The problem is that PISA, MAP, and other standardized tests are not as good at measuring student learning as they are at measuring how much students care about the tests. And, unless something is riding on their results, like secondary school or college admissions, why should students care? Another seemingly meaningless test in a calendar already popping with them? Would you care if you were a kid?
Moreover, the skills that standardized tests measure are myopically narrow. The PISA reading test, like the language component of most standardized tests, measures progress in basic reading comprehension only. It tells us nothing about how deeply students can analyze what they read, let alone whether they can write about it (save for a small number of questions that might elicit one or two sentence responses at best).
The MAP reading test is even narrower. It doesn’t require any written responses at all.
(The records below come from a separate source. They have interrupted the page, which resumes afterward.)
Lemma plain_present d fields :
  Forall (fun kv => str_ok kv.1 /\ forall v, kv.2 = Some v -> plain d v) fields -> plain (S d) (Object (present fields)).
Proof.
  intros Hf. apply plain_object. induction Hf as [|[k o] fields [Hk Ho] _ IH]; [by constructor|].
  rewrite present_cons. destruct o as [v|]; [|done]. constructor; [|done]. split; [done|]. by apply Ho.
Qed.

Lemma plain_opt_str d o v : opt_str_ok o -> Str <$> o = Some v -> plain d v.
Proof. intros Ho. destruct o as [s|]; [|done]. intros [= <-]. by apply plain_str, Ho. Qed.

Lemma plain_arg {A} `{WireLaws A} (o : option A) v : arg_ok o -> to_value <$> o = Some v -> plain 126 v.
Proof. intros Ho. destruct o as [a|]; [|done]. intros [= <-]. by apply Ho. Qed.

Lemma request_plain r : request_ok r -> plain 127 (request_value r).
Proof.
  intros Hok. apply plain_present. pose proof (ok_strings r Hok) as Hs. decompose_Forall_hyps.
  assert (Hv : forall v, ser_uint <$> rq_api_version r = Some v -> plain 126 v).
  { intros v. pose proof (ok_version r Hok) as Hv. destruct (rq_api_version r) as [n|]; [|done].
    intros [= <-]. by apply (plain_uint 126 16); [apply Hv|]. }
  assert (Hb : forall v, Bool <$> rq_persist r = Some v -> plain 126 v).
  { intros v. destruct (rq_persist r); [|done]. intros [= <-]. apply plain_bool. }
  assert (Hc : forall v, Some (Str (rq_cmd r)) = Some v -> plain 126 v).
  { intros v [= <-]. by apply plain_str, ok_cmd. }
  destruct Hok as [_ _ _ Ha1 Ha2 Ha3 Ha4 Ha5 Hst].
  unfold request_fields. repeat (apply Forall_cons; split; [split; [done|cbn [snd]]|]); [..|by constructor];
    try done; intros v Hx; try (by eapply plain_opt_str; [|exact Hx]); 
    try first [exact (plain_arg _ v Ha1 Hx)|exact (plain_arg _ v Ha2 Hx)|exact (plain_arg _ v Ha3 Hx)
      |exact (plain_arg _ v Ha4 Hx)|exact (plain_arg _ v Ha5 Hx)]. by destruct (Hst v Hx) as (_ & Hp & _).
Qed.

(** The line that carries a request. *)
Lemma request_line `{SerdeJsonLaws} `{!SerdeJsonLine} r :
  request_ok r ->
  exists inner, to_line r = (x7b :: inner ++ [x7d; x0a]) /\ (x0a ∉ x7b :: inner ++ [x7d])
    /\ Utf8.valid (x7b :: inner ++ [x7d]) = true
    /\ json_parse (x7b :: inner ++ [x7d]) = Some (request_value r).
Proof.
  intros Hok. apply request_plain in Hok. destruct (json_braces _ Hok) as [inner Hi]. exists inner.
  change (Object (present (request_fields r))) with (request_value r) in Hi. rewrite <-Hi. unfold to_line.
  split_and!; [rewrite Hi; cbn [app]; by rewrite <-app_assoc|by apply json_line|by apply json_utf8|by apply json_round_trip].
Qed.
End request_laws.

(** *** Socket addresses *)

Lemma read_digits_parse max l r : forall acc z,
  parse_digits max acc l = Some z -> read_digits 10 r = ([], r) ->
  exists ds, read_digits 10 (l ++ r) = (ds, r) /\ foldl (fun acc d => acc * 10 + d) acc ds = z
             /\ length ds = length l.
Proof.
  induction l as [|b l IH]; cbn [parse_digits]; intros acc z Hp Hr.
  { exists []. by simplify_eq. }
  destruct (is_ascii_digit (byte_val b)) eqn:Ed; [|done]. destruct (_ <=? max); [|done].
  destruct (IH _ _ Hp Hr) as (ds & Hds & Hf & Hl). exists (byte_val b - 48 :: ds). cbn [app read_digits].
  assert (digit_value 10 b = Some (byte_val b - 48)) as ->.
  { unfold digit_value. rewrite Ed. unfold is_ascii_digit in Ed. apply andb_true_iff in Ed as [_ Hle%Z.leb_le].
    by rewrite (proj2 (Z.ltb_lt _ 10)) by lia. }
  rewrite Hds. cbn. auto.
Qed.

Lemma read_uint_display w z r :
  0 <= z <= u_max w -> read_digits 10 r = ([], r) ->
  read_uint w (str_bytes (display_uint z) ++ r) = Some (z, r).
Proof.
  intros Hz Hr. unfold read_uint, read_number, display_uint. rewrite str_bytes_str_of_bytes.
  pose proof (parse_digits_of (u_max w) (Z.to_nat (Z.log2 z)) z Hz (display_fuel z ltac:(lia))) as Hp.
  destruct (read_digits_parse _ _ r _ _ Hp Hr) as (ds & -> & -> & Hl).
  assert (length ds <> 0%nat) as Hne.
  { rewrite Hl. cbn [digits_of]. destruct (z <? 10); [done|]. rewrite length_app. cbn. lia. }
  rewrite (proj2 (Nat.ltb_ge _ _)) by (rewrite length_app; lia). destruct ds; [done|]. cbn [negb andb].
  by rewrite (proj2 (Z.ltb_ge _ _)) by lia.
Qed.

Lemma read_v4_text o r :
  length o = 4%nat -> read_digits 10 r = ([], r) -> read_v4 (str_bytes (v4_text o) ++ r) = Some (o, r).
Proof.
  intros Ho Hr. destruct o as [|a [|b [|c [|d [|]]]]]; try done. unfold read_v4. rewrite v4_text_bytes.
  rewrite <-!app_assoc. cbn [read_octets read_sep mbind option_bind app].
  do 3 (rewrite read_octet by done; cbn [mbind option_bind]; rewrite decide_True by done; cbn [mbind option_bind]).
  rewrite read_octet by done. cbn [mbind option_bind]. by rewrite !byte_of_val.
Qed.

Lemma parse_socket_addr_v4 o port :
  length o = 4%nat -> in_u 16 port ->
  parse_socket_addr (socket_addr_text {| sa_ip := V4 o; sa_port := port |} 0) = Some ({| sa_ip := V4 o; sa_port := port |}, 0).
Proof.
  intros Ho Hp. unfold parse_socket_addr, read_socket_addr_v4, socket_addr_text, addr_text. cbn [sa_ip sa_port ip_text].
  rewrite !str_bytes_append. change (str_bytes ":") with [x3a]. rewrite <-(app_nil_r (str_bytes (display_uint port))).
  rewrite read_v4_text by done. cbn [mbind option_bind app read_char]. rewrite decide_True by done.
  cbn [mbind option_bind]. rewrite read_uint_display; [done|unfold in_u, u_max in *; lia|done].
Qed.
This kind of test encourages teachers to focus on short non-fiction passages and on surface-level comprehension. It treats education as mere skill-acquisition, not as a passport to culture and the life of the mind.
The thinking behind this way of assessing education is what I call the quantitative tyranny. It holds that we have to assess by way of numbers; that we can’t do it through observation of teaching, samples of students’ writing and other work, samples of teachers’ feedback on students’ work, or other evidence of learning and learning culture. Because that’s wishy-washy, right?
Whereas numbers are focused, impartial representations of the truth, unsullied by sociological factors or by whether students do or should give a damn about standardized tests. Right? And numbers are capable of representing everything. Right? Even something as intangible as a child’s intellectual growth is not beyond the omniscient reach of figures in tables and graphs. Of course not!
Actually, the only real problem with a holistic, observation and investigation-based approach to assessing education is that it’s expensive. And what politician would dream of spending money on improving education when we could have tax cuts and market-distorting subsidies instead?
There are early signs that AI might be part of an inexpensive solution. Like many teachers, I’ve played around with Char GPT and other tools like School AI and Khanmigo to see how they might help me. Chat GPT can actually deliver a solid critique of an eighth-grade student’s essay. In future, might AI be able to score writing samples or even recorded discussions to give insight into the efficacy of a teacher, a teaching method, a school, or a school or district-wide approach? I don’t consider myself a full-fledge techno-optimist, but I’m holding out some hope.
I’d like to hold out hope for proper investment in education and the holistic evaluation of education. But I’m no politico-optimist.